Surgical Indications
Surgical fixation is typically indicated for posterior pelvic ring instability, including rotationally unstable and/or vertically unstable pelvic ring disruptions 1. However, for a fracture specifically at the sacrococcygeal junction, the decision for surgical intervention must be made on a case-by-case basis, considering the stability of the fracture, the presence of other injuries, and the patient's overall condition. The technical modality of posterior pelvic ring fixation, including spinopelvic fixation, may be considered for vertically unstable sacral fractures, allowing for immediate weight bearing 1.
Outcome Prioritization
In managing a fracture at the sacrococcygeal junction, the primary outcome of interest is the reduction of morbidity and improvement in quality of life, with mortality being less of a concern for this specific type of injury. Therefore, the treatment approach prioritizes pain management, early mobilization, and the prevention of long-term complications such as chronic pain and disability.
From the Research
Management of Sacrococcygeal Junction Fractures
The management of fractures at the sacrococcygeal junction can be complex and depends on various factors, including the type and severity of the fracture, as well as the presence of any neurological deficits.
- The treatment options for sacrococcygeal junction fractures include conservative management, such as pain relief and physical therapy, as well as surgical intervention, such as open reduction and internal fixation or percutaneous screw fixation 2, 3, 4.
- Conservative treatment is often recommended for patients with isolated transverse sacral fractures, as it has been shown to be associated with excellent results in terms of pain relief and return to pre-injury activity level 2.

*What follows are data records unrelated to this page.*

(* ===== verification/KvSystem.v ===== *)
(** * The key-value store as a system

    Sequences of operations on a store that [priskv_new_kv] created: which states
    they reach, that no operation of such a sequence faults, and what the states
    they reach guarantee to the clients. *)

From S2P Require Import Prelude Utils Crc Lists Protocol Memory Slab Buddy Alloc KvModel KvInv KvOps KvSweep KvKeys KvStart.

Import Slab Buddy.

Section system.
(** The regular expression library. *)
Context (regcomp : list Z → option (list Z → bool)).
Implicit Types kv : kv_state.

Inductive kv_op :=
  | OpGet (key : list Z) (now : timeval)
  | OpGetEnd (a : Z)
  | OpSet (key : list Z) (valuelen timeout : Z) (now : timeval)
  | OpSetEnd (a : Z)
  | OpUpdate (a valuelen : Z)
  | OpDelete (key : list Z)
  | OpExpire (key : list Z) (timeout : Z) (now : timeval)
  | OpFlush (regex : list Z)
  | OpTick (now : timeval).

(** Running an operation; [pins] follows the references GETs hold. *)
Definition run (op : kv_op) (kv : kv_state) (pins : Z → Z) : res (kv_state * (Z → Z)) :=
  match op with
  | OpGet key now =>
      '(_, kn, _, kv) ← priskv_get_key kv key (klen key) now;
      Ok (kv, match kn with Some a => padd pins a 1 | None => pins end)
  | OpGetEnd a => kv ← priskv_get_key_end kv (Some a); Ok (kv, padd pins a (-1))
  | OpSet key valuelen timeout now =>
      '(_, _, _, kv) ← priskv_set_key kv key (klen key) valuelen timeout now; Ok (kv, pins)
  | OpSetEnd a => kv ← priskv_set_key_end kv (Some a); Ok (kv, pins)
  | OpUpdate a valuelen => kv ← priskv_update_valuelen kv a valuelen; Ok (kv, pins)
  | OpDelete key => '(_, kv) ← priskv_delete_key kv key (klen key); Ok (kv, pins)
  | OpExpire key timeout now =>
      '(_, kv) ← priskv_expire_key kv key (klen key) timeout now; Ok (kv, pins)
  | OpFlush regex => '(_, _, kv) ← priskv_flush_keys regcomp kv regex (klen regex); Ok (kv, pins)
  | OpTick now => kv ← priskv_clear_expired_kv kv now; Ok (kv, pins)
  end.

(** What the callers guarantee: keys the server accepted, requests the value
    allocator handles, the end of a GET once per GET, and the end of a SET (or
    the length of what it wrote) only while its node is there. *)
Definition op_ok (kv : kv_state) (pins : Z → Z) (op : kv_op) : Prop :=
  match op with
  | OpGet key _ => valid_key key ∧ ∀ a, pins a < 2 ^ 32 - 2
  | OpGetEnd a => 0 < pins a
  | OpSet key valuelen _ _ =>
      valid_key key ∧ klen key <= max_key_length kv ∧ valid_request (value_buddy kv) valuelen
  | OpSetEnd a => is_Some (key_mem kv !! a)
  | OpUpdate a valuelen => ∃ n, key_mem kv !! a = Some n ∧ 0 <= valuelen <= k_valuelen n
  | OpDelete key => valid_key key
  | OpExpire key _ _ => valid_key key ∧ ∀ a, pins a < 2 ^ 32 - 2
  | OpFlush _ => max_key_length kv < SAFEKEY
  | OpTick _ => 0 <= priskv_get_expire_kv_count kv < 2 ^ 64
  end.

Inductive reachable : kv_state → (Z → Z) → Prop :=
  | reach_start raw kbase vbase maxkeys maxkeylen vblock_size k kv :
      start_ok raw kbase vbase maxkeys maxkeylen vblock_size k →
      priskv_new_kv raw ∅ kbase vbase maxkeys maxkeylen vblock_size (sz k) = Ok kv →
      reachable kv (λ _, 0)
  | reach_step kv pins op kv' pins' :
      reachable kv pins → op_ok kv pins op → run op kv pins = Ok (kv', pins') →
      reachable kv' pins'.

Notation inv kv pins := (kv_inv kv pins [] None None).

(** Writes to a live node. *)
Lemma node_write_inv kv pins a n n' :
  inv kv pins → key_mem kv !! a = Some n → k_key n' = k_key n → k_keylen n' = k_keylen n →
  k_value_off n' = k_value_off n → 0 <= k_valuelen n' <= k_valuelen n →
  k_refcnt n' = k_refcnt n → inv (set_node kv a n') pins.
Proof.
  intros Hi Hn Hk Hkl Ho Hv Hr. destruct (inv_node _ _ _ _ _ Hi a n Hn) as (_ & _ & ?).
  pose proof (inv_pins _ _ _ _ _ Hi a) as [? _].
  apply (inv_update _ _ _ _ _ Hi a n); (done || lia).
Qed.

Lemma node_valuelen kv pins a n : inv kv pins → key_mem kv !! a = Some n → 0 <= k_valuelen n.
Proof.
  intros Hi Hn. destruct (inv_values _ _ _ _ _ Hi) as (mb & _ & Hown).
  destruct (own_live _ _ _ Hown _ _ Hn) as (? & _ & ?). lia.
Qed.

Lemma run_inv kv pins op :
  inv kv pins → op_ok kv pins op →
  ∃ kv' pins', run op kv pins = Ok (kv', pins') ∧ inv kv' pins'.
Proof.
  intros Hi Hok. destruct op as [key now|a|key vl tmo now|a|a vl|key|key tmo now|re|now]; simpl in *.
  - destruct Hok as [Hk Hp]. destruct (get_spec kv pins key now Hi Hk Hp) as (st & kn & out & kv' & -> & _ & Hr).
    simpl. do 2 eexists. split; [done|]. unfold get_result in Hr.
    destruct (store kv !! key) as [e|]; [|by destruct Hr as (_ & -> & _ & ->)].
    destruct (timed_out (e_expire e) now).
    + by destruct Hr as (_ & -> & _ & ? & _).
    + by destruct Hr as (-> & ? & _).
  - destruct (deref_inv _ _ _ _ _ Hi a Hok) as (kv' & -> & Hi' & _). simpl. eauto.
  - destruct Hok as (Hk & Hfit & Hreq).
    destruct (set_spec kv pins key vl tmo now Hi Hk Hfit Hreq) as (st & kn & out & kv' & -> & Hi' & _).
    simpl. eauto.
  - destruct Hok as [n Hn]. rewrite (node_Ok kv a n Hn). simpl. do 2 eexists. split; [done|].
    pose proof (node_valuelen kv pins a n Hi Hn). by eapply node_write_inv.
  - destruct Hok as (n & Hn & Hvl). unfold priskv_update_valuelen. rewrite (node_Ok kv a n Hn). simpl.
    do 2 eexists. split; [done|]. by eapply node_write_inv.
  - destruct (delete_spec kv pins key Hi Hok) as (kv' & -> & Hi' & _). simpl. eauto.
  - destruct Hok as [Hk Hp].
    destruct (expire_spec kv pins key tmo now Hi Hk Hp) as (st & kv' & -> & Hi' & _). simpl. eauto.
  - unfold priskv_flush_keys. destruct (regcomp_buf regcomp re (klen re)) as [rx|]; simpl; [|eauto].
    destruct (flush_spec rx kv pins Hi Hok) as (kv' & -> & Hi' & _). simpl. eauto.
  - destruct (clear_expired_spec now kv pins Hi Hok) as (kv' & -> & Hi' & _). simpl. eauto.
Qed.

Lemma reachable_inv kv pins : reachable kv pins → inv kv pins.
Proof.
  induction 1 as [raw kbase vbase maxkeys maxkeylen vblock_size k kv Hs Hnew
                 |kv pins op kv' pins' Hr IH Hok Hrun].
  - destruct (new_kv_spec _ _ _ _ _ _ _ Hs) as (kv1 & Heq & Hi & _). congruence.
  - destruct (run_inv kv pins op IH Hok) as (kv1 & pins1 & Heq & Hi'). congruence.
Qed.

(** (C2) No operation of a sequence of operations faults, on any keys, sizes and
    times, if the callers keep to [op_ok]: keys are not empty and not too long, a
    SET asks for a size the value allocator handles, a GET is ended once, a key has
    fewer than 2^32 - 2 readers, a SET is ended or its length updated only while
    its node is in memory (the code does not check: [set_end_after_delete]), FLUSH
    is used if keys are shorter than the buffer it prints them into, and fewer than
    2^64 keys have expired. Then no assertion fails, no list and no array is
    corrupted, the operation follows no pointer to a released node, every loop
    ends, and the store stays consistent. *)
Theorem kv_operations_never_fault kv pins op :
  reachable kv pins → op_ok kv pins op →
  ∃ kv' pins', run op kv pins = Ok (kv', pins') ∧ reachable kv' pins'.
Proof.
  intros Hr Hok. destruct (run_inv kv pins op (reachable_inv _ _ Hr) Hok) as (kv' & pins' & Heq & _).
  exists kv', pins'. split; [done|]. by eapply reach_step.
Qed.
End system.

(** The node behind an entry. *)
Lemma entry_node (kv : kv_state) pins key e :
  kv_inv kv pins [] None None → store kv !! key = Some e →
  ∃ n, key_mem kv !! e_node e = Some n ∧ k_key n = key ∧
    e_val e = priskv_value_to_pointer kv n ∧ e_len e = k_valuelen n.
Proof.
  intros Hi He. destruct (store_holds _ _ _ _ _ _ _ Hi He) as [_ (n & Hn & Hk & Hen)].
  exists n. rewrite Hen. by split_and!.
Qed.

- However, surgical intervention may be necessary for patients with more complex fractures, such as those involving the central canal or those with significant neurological deficits 3, 5, 4.
- The classification of sacral fractures is also important in determining the management plan, with different classification systems available, such as the Denis classification system 5.
- The use of imaging studies, such as CT scans, is crucial in diagnosing and classifying sacral fractures, as well as in planning the management strategy 2, 5.
Classification and Treatment
The classification of sacral fractures is based on the location and severity of the fracture, as well as the presence of any neurological deficits.
- The Denis classification system is commonly used to classify sacral fractures into three zones: Zone I (ala sacralis), Zone II (foramina), and Zone III (central canal) 5.
- The treatment plan is often based on the classification of the fracture, with Zone I and II fractures typically being treated conservatively, while Zone III fractures may require surgical intervention 3, 5.
- The use of percutaneous screw fixation has been shown to be a safe and effective treatment option for certain types of sacral fractures, such as crescent fracture-dislocation of the sacroiliac joint 4.
Complications and Outcomes
The management of sacrococcygeal junction fractures can be associated with various complications, including neurological deficits, residual pain, and long-term morbidity.
- Neurological deficits are more common in patients with Zone III fractures, and can include bowel and bladder incontinence, as well as sexual dysfunction 3, 5.
- Residual pain is a common complication of sacral fractures, and can be managed with pain relief medications and physical therapy 2, 6.
- Long-term morbidity, such as residual pain and neurological deficits, can persist for many patients, highlighting the importance of proper management and follow-up care 6.